__Required work__.
A verbatim copy of each record is required.

*** Opening Input material ***

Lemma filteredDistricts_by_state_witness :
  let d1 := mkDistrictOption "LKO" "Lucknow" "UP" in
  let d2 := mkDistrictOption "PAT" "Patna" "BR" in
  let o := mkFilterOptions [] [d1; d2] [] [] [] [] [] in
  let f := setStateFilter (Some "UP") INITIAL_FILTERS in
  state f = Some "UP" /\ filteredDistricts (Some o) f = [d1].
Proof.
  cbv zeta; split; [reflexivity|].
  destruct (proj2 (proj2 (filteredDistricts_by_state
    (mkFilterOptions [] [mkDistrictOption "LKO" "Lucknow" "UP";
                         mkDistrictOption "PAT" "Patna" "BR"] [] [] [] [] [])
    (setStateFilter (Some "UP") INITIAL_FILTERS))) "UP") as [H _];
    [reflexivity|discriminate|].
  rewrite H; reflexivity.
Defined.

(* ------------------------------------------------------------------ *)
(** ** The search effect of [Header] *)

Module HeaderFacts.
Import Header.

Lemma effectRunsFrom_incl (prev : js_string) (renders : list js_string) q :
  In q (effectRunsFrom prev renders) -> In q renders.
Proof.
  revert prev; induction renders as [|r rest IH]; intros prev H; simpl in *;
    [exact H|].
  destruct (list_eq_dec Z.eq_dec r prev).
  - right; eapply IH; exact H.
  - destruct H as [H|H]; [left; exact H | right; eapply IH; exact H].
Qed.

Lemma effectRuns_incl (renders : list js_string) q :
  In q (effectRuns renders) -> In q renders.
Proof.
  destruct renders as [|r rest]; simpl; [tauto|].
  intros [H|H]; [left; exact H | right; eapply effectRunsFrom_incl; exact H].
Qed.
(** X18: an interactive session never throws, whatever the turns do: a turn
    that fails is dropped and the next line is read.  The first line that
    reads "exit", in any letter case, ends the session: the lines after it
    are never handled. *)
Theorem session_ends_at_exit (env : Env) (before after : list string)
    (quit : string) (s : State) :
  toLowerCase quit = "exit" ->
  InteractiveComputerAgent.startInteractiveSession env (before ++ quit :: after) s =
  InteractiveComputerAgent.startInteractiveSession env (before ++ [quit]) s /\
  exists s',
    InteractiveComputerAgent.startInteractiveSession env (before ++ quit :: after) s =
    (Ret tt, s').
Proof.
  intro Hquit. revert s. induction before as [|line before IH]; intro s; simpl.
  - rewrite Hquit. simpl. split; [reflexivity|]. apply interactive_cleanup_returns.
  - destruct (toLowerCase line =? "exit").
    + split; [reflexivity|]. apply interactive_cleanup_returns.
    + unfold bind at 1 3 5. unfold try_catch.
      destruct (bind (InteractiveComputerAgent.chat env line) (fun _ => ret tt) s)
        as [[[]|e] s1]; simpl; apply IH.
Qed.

*** Closing Input material ***

__Answer to the exercise__.
Lemma filteredDistricts_by_state_witness :
  let d1 := mkDistrictOption "LKO" "Lucknow" "UP" in
  let d2 := mkDistrictOption "PAT" "Patna" "BR" in
  let o := mkFilterOptions [] [d1; d2] [] [] [] [] [] in
  let f := setStateFilter (Some "UP") INITIAL_FILTERS in
  state f = Some "UP" /\ filteredDistricts (Some o) f = [d1].
Proof.
  cbv zeta; split; [reflexivity|].
  destruct (proj2 (proj2 (filteredDistricts_by_state
    (mkFilterOptions [] [mkDistrictOption "LKO" "Lucknow" "UP";
                         mkDistrictOption "PAT" "Patna" "BR"] [] [] [] [] [])
    (setStateFilter (Some "UP") INITIAL_FILTERS))) "UP") as [H _];
    [reflexivity|discriminate|].
  rewrite H; reflexivity.
Defined.

(* ------------------------------------------------------------------ *)
(** ** The search effect of [Header] *)

Module HeaderFacts.
Import Header.

Lemma effectRunsFrom_incl (prev : js_string) (renders : list js_string) q :
  In q (effectRunsFrom prev renders) -> In q renders.
Proof.
  revert prev; induction renders as [|r rest IH]; intros prev H; simpl in *;
    [exact H|].
  destruct (list_eq_dec Z.eq_dec r prev).
  - right; eapply IH; exact H.
  - destruct H as [H|H]; [left; exact H | right; eapply IH; exact H].
Qed.

Lemma effectRuns_incl (renders : list js_string) q :
  In q (effectRuns renders) -> In q renders.
Proof.
  destruct renders as [|r rest]; simpl; [tauto|].
  intros [H|H]; [left; exact H | right; eapply effectRunsFrom_incl; exact H].
Qed.
(** X18: an interactive session never throws, whatever the turns do: a turn
    that fails is dropped and the next line is read.  The first line that
    reads "exit", in any letter case, ends the session: the lines after it
    are never handled. *)
Theorem session_ends_at_exit (env : Env) (before after : list string)
    (quit : string) (s : State) :
  toLowerCase quit = "exit" ->
  InteractiveComputerAgent.startInteractiveSession env (before ++ quit :: after) s =
  InteractiveComputerAgent.startInteractiveSession env (before ++ [quit]) s /\
  exists s',
    InteractiveComputerAgent.startInteractiveSession env (before ++ quit :: after) s =
    (Ret tt, s').
Proof.
  intro Hquit. revert s. induction before as [|line before IH]; intro s; simpl.
  - rewrite Hquit. simpl. split; [reflexivity|]. apply interactive_cleanup_returns.
  - destruct (toLowerCase line =? "exit").
    + split; [reflexivity|]. apply interactive_cleanup_returns.
    + unfold bind at 1 3 5. unfold try_catch.
      destruct (bind (InteractiveComputerAgent.chat env line) (fun _ => ret tt) s)
        as [[[]|e] s1]; simpl; apply IH.
Qed.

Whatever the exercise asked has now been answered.